(* ===== verification/KeyringTool.v ===== *)
(** * The keyring tool (bin/keyring-tool.rs)

    The offline administration of keyring files, as programs over file-system
    events of their own.  [KeyringFiles] shows what they do to the files. *)
From Stdlib Require Import Ascii.
From S2P Require Import Prelude Text Prog Libs Constants Concrete Keys.
From S2P Require Service.

(** ** Paths

    [Path::parent] and [Path::join], up to redundant separators. *)
Definition path_components (path : string) : list string :=
  let segments := split "/" path in
  match segments with
  | "." :: _ => ["."]
  | _ => []
  end ++ filter (fun segment => segment <> "" /\ segment <> ".") segments.
Definition path_parent (path : string) : option string :=
  match path_components path with
  | [] => None
  | components => Some ((if starts_with path "/" then "/" else "") +:+ join "/" (removelast components))
  end.
Definition path_join (parent name : string) : string :=
  if is_empty parent || ends_with parent "/" then parent +:+ name else parent +:+ "/" +:+ name.

(** ** Events *)
Record Metadata := { is_file : bool; is_symlink : bool; permissions_mode : Z }.
Section events.
Context `{!P256, !Rsa}.
Inductive tool_event : Type -> Type :=
| SymlinkMetadata (path : string) : tool_event (result string Metadata)
| IsDir (path : string) : tool_event bool
| Read (path : string) : tool_event (result string string)
| CreateNew (path : string) (mode : Z) : tool_event (result string ())
| WriteAll (path contents : string) : tool_event (result string ())
| SyncAll (path : string) : tool_event (result string ())
| Rename (from to : string) : tool_event (result string ())
| RemoveFile (path : string) : tool_event (result string ())
| Now : tool_event datetime
| Uuid : tool_event string
| RandomSecretKey : tool_event SecretKey
| RandomRsaKey : tool_event (result string RsaPrivateKey)
| PrintOut (text : string) : tool_event (result string ())
| PrintErr (text : string) : tool_event ().
End events.
Abbreviation tool := (prog tool_event).

(** ** JSON documents *)
Definition key_is (key : Value) (kid : string) : bool := bool_decide ((get_field key "kid" ≫= as_str) = Some kid).
Definition current_is (document : Value) (kid : string) : bool :=
  bool_decide ((get_field document "current_kid" ≫= as_str) = Some kid).
(** [document["keys"].as_array_mut().ok_or(..)?], where the document is an object:
    the command has read it from a file that passed validation. *)
Definition document_keys (document : Value) : result string (list Value) :=
  ok_or "keys must be an array" (get_field document "keys" ≫= as_array).
(** Assignment to a field of an object. *)
Definition set_field (document : Value) (name : string) (v : Value) : Value :=
  match document with VObject m => VObject (<[name := v]> m) | _ => document end.

(** ** Commands *)
Inductive KeyType := Es256 | RsaType.
#[export] Instance KeyType_eq_dec : EqDecision KeyType.
Proof. solve_decision. Defined.
Inductive Action := Generate | Validate | Add | Activate | Retire.
#[export] Instance Action_eq_dec : EqDecision Action.
Proof. solve_decision. Defined.
Definition line_end : string := String (ascii_of_N 10) "".
Definition usage : string :=
  "usage: keyring-tool (generate|add)-(es256|rsa) FILE KID [--valid-for-days DAYS]" +:+ line_end
  +:+ "       keyring-tool (validate)-(es256|rsa) FILE" +:+ line_end
  +:+ "       keyring-tool (activate|retire)-(es256|rsa) FILE KID" +:+ line_end
  +:+ "       keyring-tool export-jwks FILE".
Definition action_of (text : string) : option Action :=
  if decide (text = "generate") then Some Generate else if decide (text = "validate") then Some Validate
  else if decide (text = "add") then Some Add else if decide (text = "activate") then Some Activate
  else if decide (text = "retire") then Some Retire else None.
Definition key_type_of (text : string) : option KeyType :=
  if decide (text = "es256") then Some Es256 else if decide (text = "rsa") then Some RsaType else None.
Definition action_text (a : Action) : string :=
  match a with Generate => "generate" | Validate => "validate" | Add => "add" | Activate => "activate" | Retire => "retire" end.
Definition key_type_text (t : KeyType) : string := match t with Es256 => "es256" | RsaType => "rsa" end.
(** The key ID and the validity in days, from the whole argument list. *)
Definition parse_options (action : option Action) (args : list string) : result string (option string * option Z) :=
  match action, args with
  | Some Validate, [_; _] => Ok (None, None)
  | Some (Activate | Retire), [_; _; kid] => Ok (Some kid, None)
  | Some (Generate | Add), [_; _; kid] => Ok (Some kid, Some 90%Z)
  | Some (Generate | Add), [_; _; kid; flag; days] =>
      if decide (flag = "--valid-for-days") then
        days ← ok_or "--valid-for-days must be an integer from 1 through 3650"
          (days ← parse_uint 65535 days; if bool_decide (1 <= days <= 3650)%Z then Some days else None);
        Ok (Some kid, Some days)
      else Err usage
  | Some _, _ => Err usage
  | None, _ => Err "unknown command"
  end.
Definition version (t : KeyType) : string := match t with Es256 => KEYRING_VERSION | RsaType => RSA_KEYRING_VERSION end.
Definition validate_kid (kid : string) : result string () :=
  reject_if (is_empty kid || bool_decide (64 < len kid)
             || negb (bytes_all (fun b => is_ascii_alphanumeric b || bool_decide (b = "."%char)
                                          || bool_decide (b = "_"%char) || bool_decide (b = "-"%char)) kid))
    "KID must be 1-64 ASCII letters, digits, dot, underscore, or hyphen".

Section tool.
Context `{!SerdeJson, !Chrono, !Base64, !P256, !Rsa}.

Definition new_key (t : KeyType) (kid : string) (validity_days : Z) : tool (result string Value) :=
  now ← trigger Now;
  let before := (now - 300 * ns_per_s)%Z in
  let after := (now + validity_days * 86400 * ns_per_s)%Z in
  let key_value field material := object [
    ("kid", VString kid); (field, VString material);
    ("not_before", VString (datetime_json before)); ("not_after", VString (datetime_json after))] in
  match t with
  | Es256 => key ← trigger RandomSecretKey; mret (Ok (key_value "seed" (base64_encode (to_bytes key))))
  | RsaType =>
      key ←? trigger RandomRsaKey;
      pem ←? mret (to_pkcs8_pem key);
      mret (Ok (key_value "private_key_pkcs8_pem" pem))
  end.

Definition validate_private_metadata (path : string) : tool (result string ()) :=
  metadata ←? trigger (SymlinkMetadata path);
  mret (reject_if (negb (is_file metadata) || is_symlink metadata
                   || bool_decide (Z.land (permissions_mode metadata) 511 <> 384)%Z)
          "keyring must be a regular mode-0600 file").
Definition key_errors {A} (r : result KeyError A) : result string A := map_err Service.key_error_text r.
Definition load_private (t : KeyType) (now : datetime) (file : result string string) : result string () :=
  match t with
  | Es256 => _ ← key_errors (keyring_of_file now 0 file); Ok ()
  | RsaType => _ ← key_errors (rsa_keyring_of_file now 0 file); Ok ()
  end.
Definition validate_private (path : string) (t : KeyType) : tool (result string ()) :=
  _ ←? validate_private_metadata path;
  now ← trigger Now;
  file ← trigger (Read path);
  mret (load_private t now file).

Definition export_jwks (path : string) : tool (result string ()) :=
  _ ←? validate_private_metadata path;
  contents ←? trigger (Read path);
  document ←? mret (ok_or (json_error contents) (parse_json contents));
  version ←? mret (ok_or "keyring version is missing" (get_field document "version" ≫= as_str));
  keys ←? (if decide (version = KEYRING_VERSION) then
             now ← trigger Now; file ← trigger (Read path); mret (key_errors (jwks <$> keyring_of_file now 0 file))
           else if decide (version = RSA_KEYRING_VERSION) then
             now ← trigger Now; file ← trigger (Read path); mret (key_errors (rsa_jwks <$> rsa_keyring_of_file now 0 file))
           else mret (Err "unsupported keyring version"));
  _ ←? trigger (PrintOut (to_string_pretty (jwk_set_value keys)));  (* up to the order of the fields *)
  trigger (PrintOut line_end).

(** The closure of [write_private]: the new file is written, checked and renamed. *)
Definition install (path temp : string) (document : Value) (replace : bool) : tool (result string ()) :=
  _ ←? trigger (CreateNew temp 384);
  _ ←? trigger (WriteAll temp (to_string_pretty document));
  _ ←? trigger (WriteAll temp line_end);
  _ ←? trigger (SyncAll temp);
  let t := if bool_decide ((get_field document "version" ≫= as_str) = Some KEYRING_VERSION) then Es256 else RsaType in
  _ ←? validate_private temp t;
  exists_ ← (if replace then mret false else metadata ← trigger (SymlinkMetadata path); mret (is_ok metadata));
  if exists_ : bool then mret (Err "target appeared while generating; refusing overwrite")
  else trigger (Rename temp path).
Definition temp_path (path uuid : string) : string :=
  let parent := match path_parent path with Some parent => if is_empty parent then "." else parent | None => "." end in
  path_join parent (".keyring-" +:+ uuid +:+ ".tmp").
Definition write_private (path : string) (document : Value) (replace : bool) : tool (result string ()) :=
  let parent := match path_parent path with Some parent => if is_empty parent then "." else parent | None => "." end in
  directory ← trigger (IsDir parent);
  if negb directory then mret (Err "keyring parent directory does not exist")
  else
  exists_ ← (if replace then mret false else metadata ← trigger (SymlinkMetadata path); mret (is_ok metadata));
  if exists_ : bool then mret (Err "target keyring already exists; refusing overwrite")
  else
  uuid ← trigger Uuid;
  let temp := temp_path path uuid in
  r ← install path temp document replace;
  _ ← (if is_err r then _ ← trigger (RemoveFile temp); mret () else mret ());
  mret r.

Definition generate (path : string) (t : KeyType) (kid : option string) (validity_days : option Z) : tool (result string ()) :=
  metadata ← trigger (SymlinkMetadata path);
  if is_ok metadata then mret (Err "target keyring already exists; refusing overwrite")
  else
  kid ←? mret (ok_or "generate requires a key ID" kid);
  days ←? mret (ok_or "generate requires a validity period" validity_days);
  key ←? new_key t kid days;
  write_private path (object [("version", VString (version t)); ("current_kid", VString kid); ("keys", VArray [key])]) false.

(** The changed document. *)
Definition edit (action : Action) (t : KeyType) (kid : string) (validity_days : option Z) (document : Value)
    (keys : list Value) : tool (result string Value) :=
  let exists_ := existsb (fun key => key_is key kid) keys in
  match action with
  | Add =>
      if exists_ then mret (Err "key ID already exists") else
      days ←? mret (ok_or "add requires a validity period" validity_days);
      key ←? new_key t kid days;
      mret (Ok (set_field document "keys" (VArray (keys ++ [key]))))
  | Activate =>
      mret (if negb exists_ then Err "key ID is not present"
            else Ok (set_field document "current_kid" (VString kid)))
  | _ =>
      mret (if current_is document kid then Err "cannot retire the current signing key"
            else if negb exists_ then Err "key ID is not present"
            else Ok (set_field document "keys" (VArray (List.filter (fun key => negb (key_is key kid)) keys))))
  end.
Definition change (action : Action) (path : string) (t : KeyType) (kid : option string) (validity_days : option Z) :
  tool (result string ()) :=
  _ ←? validate_private path t;
  contents ←? trigger (Read path);
  document ←? mret (ok_or (json_error contents) (parse_json contents));
  keys ←? mret (document_keys document);
  kid ←? mret (ok_or "key operation requires a key ID" kid);
  document ←? edit action t kid validity_days document keys;
  write_private path document true.

Definition perform_action (action : Action) (path : string) (t : KeyType) (kid : option string) (days : option Z) :
  tool (result string ()) :=
  match action with
  | Generate => generate path t kid days
  | Validate => validate_private path t
  | _ => change action path t kid days
  end.
Definition run_tool (args : list string) : tool (result string ()) :=
  match args with
  | command :: path :: _ =>
      if decide (command = "export-jwks") then
        if decide (length args = 2) then export_jwks path else mret (Err usage)
      else
      '(action, algorithm) ←? mret (ok_or "command must end in -es256 or -rsa" (rsplit_once "-" command));
      t ←? mret (ok_or "algorithm must be es256 or rsa" (key_type_of algorithm));
      let action := action_of action in
      '(kid, days) ←? mret (parse_options action args);
      _ ←? mret (match kid with Some kid => validate_kid kid | None => Ok () end);
      action ←? mret (ok_or "unknown command" action);
      _ ←? perform_action action path t kid days;
      _ ← trigger (PrintOut (action_text action +:+ " " +:+ key_type_text t +:+ ": ok" +:+ line_end));
      mret (Ok ())
  | _ => mret (Err usage)
  end.
(** The exit status. *)
Definition main (args : list string) : tool Z :=
  r ← run_tool args;
  match r with
  | Ok _ => mret 0%Z
  | Err error => _ ← trigger (PrintErr ("keyring-tool: " +:+ error +:+ line_end)); mret 1%Z
  end.
End tool.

# # # # #

Look through the data above. Each line containing the word "filter" needs to be copied.

  end ++ filter (fun segment => segment <> "" /\ segment <> ".") segments.
            else Ok (set_field document "keys" (VArray (List.filter (fun key => negb (key_is key kid)) keys))))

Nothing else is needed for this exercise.